Work item: Your response should consist of the data that follows, repeated in full without alteration.
(Dataset entries Opens)
(* ===== verification/Spaces.v ===== *)
(** The generations of the data heap: vm/bump_allocator.hpp,
    vm/aging_space.hpp, vm/tenured_space.hpp, and the walk over the objects of
    a generation (vm/vm.hpp).

    The nursery and the two aging spaces allocate by advancing a pointer;
    tenured space is a free-list allocator.  Aging and tenured space keep an
    object-start map.  [object_size] is [object::size], which reads the object
    in memory; it is a parameter of the operations that walk over objects. *)

From S2P Require Import Prelude.
From S2P Require Import Layouts.
From S2P Require Import BitwiseHacks.
From S2P Require Import MarkBits.
From S2P Require Import Memory.
From S2P Require Import FreeList.
From S2P Require Import Sweep.
From S2P Require Import ObjectStartMap.
Local Open Scope cell_scope.

(** * Bump allocation *)

(** src/vm/bump_allocator.hpp:3-8 [bump_allocator] (part) *)
Record bump_allocator := mk_bump {
  here : Z;
  ba_start : Z;
  ba_end : Z;
  ba_size : Z
}.

(** src/vm/bump_allocator.hpp:10-11 [bump_allocator] (part) *)
Definition new_bump_allocator (size start : Z) : bump_allocator :=
  mk_bump start start (start +& size) size.

(** src/vm/bump_allocator.hpp:13-15 [contains_p] *)
Definition bump_contains_p (ba : bump_allocator) (obj : Z) : bool :=
  (ba_start ba <=? obj) && (obj <? ba_end ba).

(** src/vm/bump_allocator.hpp:17-21 [allot] *)
Definition bump_allot (ba : bump_allocator) (size : Z) : bump_allocator * Z :=
  let h := here ba in
  (mk_bump (h +& align size data_alignment) (ba_start ba) (ba_end ba) (ba_size ba), h).

(** src/vm/bump_allocator.hpp:23-23 [occupied_space] *)
Definition bump_occupied_space (ba : bump_allocator) : Z := here ba -& ba_start ba.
(Dataset entries Closes)
Exercise result:
(* ===== verification/Spaces.v ===== *)
(** The generations of the data heap: vm/bump_allocator.hpp,
    vm/aging_space.hpp, vm/tenured_space.hpp, and the walk over the objects of
    a generation (vm/vm.hpp).

    The nursery and the two aging spaces allocate by advancing a pointer;
    tenured space is a free-list allocator.  Aging and tenured space keep an
    object-start map.  [object_size] is [object::size], which reads the object
    in memory; it is a parameter of the operations that walk over objects. *)

From S2P Require Import Prelude.
From S2P Require Import Layouts.
From S2P Require Import BitwiseHacks.
From S2P Require Import MarkBits.
From S2P Require Import Memory.
From S2P Require Import FreeList.
From S2P Require Import Sweep.
From S2P Require Import ObjectStartMap.
Local Open Scope cell_scope.

(** * Bump allocation *)

(** src/vm/bump_allocator.hpp:3-8 [bump_allocator] (part) *)
Record bump_allocator := mk_bump {
  here : Z;
  ba_start : Z;
  ba_end : Z;
  ba_size : Z
}.

(** src/vm/bump_allocator.hpp:10-11 [bump_allocator] (part) *)
Definition new_bump_allocator (size start : Z) : bump_allocator :=
  mk_bump start start (start +& size) size.

(** src/vm/bump_allocator.hpp:13-15 [contains_p] *)
Definition bump_contains_p (ba : bump_allocator) (obj : Z) : bool :=
  (ba_start ba <=? obj) && (obj <? ba_end ba).

(** src/vm/bump_allocator.hpp:17-21 [allot] *)
Definition bump_allot (ba : bump_allocator) (size : Z) : bump_allocator * Z :=
  let h := here ba in
  (mk_bump (h +& align size data_alignment) (ba_start ba) (ba_end ba) (ba_size ba), h).

(** src/vm/bump_allocator.hpp:23-23 [occupied_space] *)
Definition bump_occupied_space (ba : bump_allocator) : Z := here ba -& ba_start ba.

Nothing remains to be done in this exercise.